EAST LOS ANGELES (CBSLA.com) — A dedication ceremony for the stamp honoring the late Jaime Escalante, who used unconventional methods to inspire students to master calculus, was held Saturday at Garfield High School.
Escalante taught at Garfield from 1974-91. He gained fame in 1982 when 18 of his students at the East Los Angeles school passed the Advanced Placement calculus test. The College Board, which runs the AP program, accused 14 students of cheating.
Escalante suspected that the accusation of cheating was due to the fact that the students were Latinos from a low-income area.
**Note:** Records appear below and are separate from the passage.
(* ===== verification/Thread.v ===== *)
(** * thread/thread.c: process identifiers, creation of threads, set-up of the scheduler

    A PCB lies in byte memory and is at the same time a record of [pcbs]: [InitThread] clears the
    bytes (the bytes of [user_arena_descs] are used as memory later) and makes the record.  The
    frame that [ThreadCreate] lays out for the first switch to a thread is byte memory. *)
From stdpp Require Import base list gmap strings.
From S2P Require Import Prelude Machine CString Bitmap Print Interrupt KList Paging State Sched Timer Sync.
From S2P Require Import Pool Palloc Arena Heap Malloc MemInit PageDir.

(** ** Layout *)
Definition sizeof_PCB : Z := 236.
Definition sizeof_INT_stack : Z := 76.
Definition sizeof_thread_stack : Z := 32.

(** A PCB filled with zero bytes. *)
Definition zero_PCB : PCB :=
  Pcb 0 0 TASK_RUNNING 0 (replicate 16 0) 0 0 0 (VirtualAddr (Bitmap 0 0) 0) 0.

(** [strcpy] into [name], an array of 16 bytes.  The code does not limit the length: a longer string
    runs into [cpu_ticks_left], the list elements and [PDE_addr], which [InitThread] and its callers
    write afterwards, so that the record sees the first 16 bytes only; one of more than 38
    characters reaches [userprog_vaddr], which the model does not follow. *)
Fixpoint c_chars (l : list Z) : list Z :=
  match l with
  | [] => []
  | b :: l' => if u8 b =? 0 then [] else u8 b :: c_chars l'
  end.
Definition copy_name (p : Z) (name : list Z) : M kernel unit :=
  if (length (c_chars name) <=? 38)%nat then
    upd_pcb p (set_name (take 16 (c_chars name ++ replicate 16 0)))
  else fault (p + 52).

(** The body of a kernel thread: interrupts go on, then its function runs. *)
Definition KernelThread {A} (function : Z -> M kernel A) (func_arg : Z) : M kernel A :=
  let* _ := on_mach EnableInt in
  function func_arg.

Section threads.
  Context `{Env}.
  (* the address of the code of [KernelThread] *)
  Context (KernelThread_addr : Z).
(** C17: the first run of a process: when it is first in the queue, [ScheduleThread] switches to it, loads
    its page directory and the top of its kernel stack into the task state segment; [KernelThread]
    turns interrupts on and calls [StartProcess], which maps the page of the user's stack and leaves
    for user mode at the start of the program: user selectors, interrupts on, the stack pointer at
    0x7FFFE000, all other registers 0.  [sys_malloc]'s invariant holds for the heap of the process,
    with no block in use. *)
Theorem process_first_run fuel dirs s p c d rest function :
  threads_ok dirs s -> if_flag (eflags (mach s)) = INT_OFF -> pcbs s !! p = Some c -> dirs p = d ->
  user_ready s p c d -> ready_thread_list s = general_tag p :: rest ->
  locks s !! user_pool_lock = Some free_lock -> enough_frames (mem s) (ram (mach s)) USER_POOL 1 ->
  0x102000 < physic_addr_start (user_memory_pool (mem s)) -> 0 <= function < 2 ^ 32 ->
  exists s' c' q, (ScheduleThread ;;; KernelThread (StartProcess (S fuel)) function) s =
      Ret (user_context function 0x7FFFE000, s') /\
    cur s' = p /\ cr3 (pg s') = d /\ esp0 s' = p + 4096 /\ if_flag (eflags (mach s')) = INT_ON /\
    maps_frame (mem s') (pg s') USER_STACK3_VADDR USER_POOL q /\
    readable (ram (mach s')) USER_STACK3_VADDR PAGE_SIZE /\
    heap_of kernel_arena_descs s' c' (userprog_vaddr c) ∅ no_blocks.
Proof.
  intros Ht Hif Hc Hd Hu Hq Hl Hen Hlow Hf. pose proof (to_sched _ _ Ht) as Hs.
  destruct (schedule_ok dirs TASK_RUNNING s (general_tag p) (rest ++ [general_tag (cur s)])) as
    (s1 & R1 & Hs1 & Etag & _ & Fr & Hpcb); [exact Hs|done|exact Hif|unfold run_queue; by rewrite Hq|].
  destruct (so_page _ _ _ Hs p c Hc) as [Hpage _].
  assert (cur s1 = p) as Ecur.
  { destruct (so_cur _ _ _ Hs1) as (c1 & Hc1 & _). destruct (so_page _ _ _ Hs1 _ _ Hc1) as [Hpg1 _].
    by apply general_tag_inj in Etag. }
  rewrite Ecur in Hpcb. destruct (so_ready _ _ _ Hs (general_tag p)) as [Hrdy _].
  destruct Hrdy as (p0 & c0 & Hp0 & Et0 & Est); [rewrite Hq; left|].
  assert (p0 = p) as -> by (apply general_tag_inj in Et0; [done|done|exact (proj1 (so_page _ _ _ Hs _ _ Hp0))]).
  assert (c0 = c) as -> by congruence.
  assert (p <> cur s) as Hne.
  { intros ->. destruct (so_cur _ _ _ Hs) as (c1 & Hc1 & E). congruence. }
  set (c1 := set_status TASK_RUNNING c).
  assert (pcbs s1 !! p = Some c1) as Hc1.
  { rewrite Hpcb, Hc. cbn [fmap option_fmap option_map]. unfold scheduled, switched.
    repeat case_decide; (done || tauto). }
  destruct Fr as [F1 F2 F3 F4 F5 F6 F7 F8 F9].
  assert (cr3 (pg s1) = d) as Hcr by (rewrite (so_cr3 _ _ _ Hs1), Ecur; exact Hd).
  destruct (EnableInt_run (mach s1)) as (old & e & R2 & Hon). set (s2 := set_mach (set_eflags e (mach s1)) s1).
  assert (cur s2 = p) as Ecur2 by exact Ecur.
  assert (user_ready s2 p c1 d) as Hu2.
  { apply (user_ready_same s s2 p c c1 d Hu); try done. change (ram (mach s2)) with (ram (mach s1)). by rewrite F1. }
  destruct (StartProcess_ok fuel s2 c1 d function) as (q & m & g & R3 & Hm & Hmp & Hrd & Hcr3 & _ & Hb0 & Hcl);
    rewrite ?Ecur2; try done.
  { change (locks s2) with (locks s1). by rewrite F7. }
  { change (mem s2) with (mem s1). change (ram (mach s2)) with (ram (mach s1)). by rewrite F8, F1. }
  rewrite Ecur2 in R3, Hcl. change (mem s2) with (mem s1) in *.
  assert (heap_of kernel_arena_descs (with_pcb p (set_stack (p + 3792) c1) (with_mem m g s2)) (set_stack (p + 3792) c1)
    (userprog_vaddr c1) ∅ no_blocks) as Hheap.
  { apply (started_heap s2 p c1 d m g q (p + 3792) Ecur2 Hu2); try done;
      [change (locks s2) with (locks s1); by rewrite F7|change (mem s2) with (mem s1); by rewrite F8]. }
  exists (with_pcb p (set_stack (p + 3792) c1) (with_mem m g s2)), (set_stack (p + 3792) c1), q.
  split; [|split; [exact Ecur2|split; [exact Hcr3|split; [|split; [exact Hon|split; [exact Hmp|split; [exact Hrd|exact Hheap]]]]]]].
  - rewrite (bind_Ret _ _ _ _ _ R1). unfold KernelThread. rewrite (bind_Ret _ _ _ _ _ (on_mach_ok _ s1 _ _ R2)). exact R3.
  - change (esp0 s1 = p + 4096). rewrite <- Ecur. apply (so_esp0 _ _ _ Hs1 c1); [by rewrite Ecur|apply Hu].
Qed.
The College Board denied the allegation and proposed having the 14 students retake the test. Twelve of the 14 took a different exam from the first and all passed.
The students’ success inspired the 1988 film “Stand and Deliver.”
Speakers included Elsa Bolado, who was among the 1982 students whose scores were challenged and is now president of the Jaime Escalante Alumni Foundation and principal of Graham Elementary School in the Florence-Firestone area.
The stamp was issued by the U.S. Postal Service Wednesday during the League of United Latin American Citizens Convention in Washington, D.C.
The stamp’s illustration is based on a photograph taken by Escalante’s son Jaime II in the classroom at Hiram Johnson High School in Sacramento where the elder Escalante taught.
It depicts Escalante wearing his signature flat cap, looking toward the viewer, standing in front of a chalkboard on which calculus symbols are visible.
Escalante died on March 30, 2010 at age 79 from cancer.”
He was a genius in teaching, but he was a saint when it came to empowering students,” actor Edward James Olmos, who received a best actor Oscar nomination for his portrayal of Escalante in “Stand and Deliver,” said at his funeral.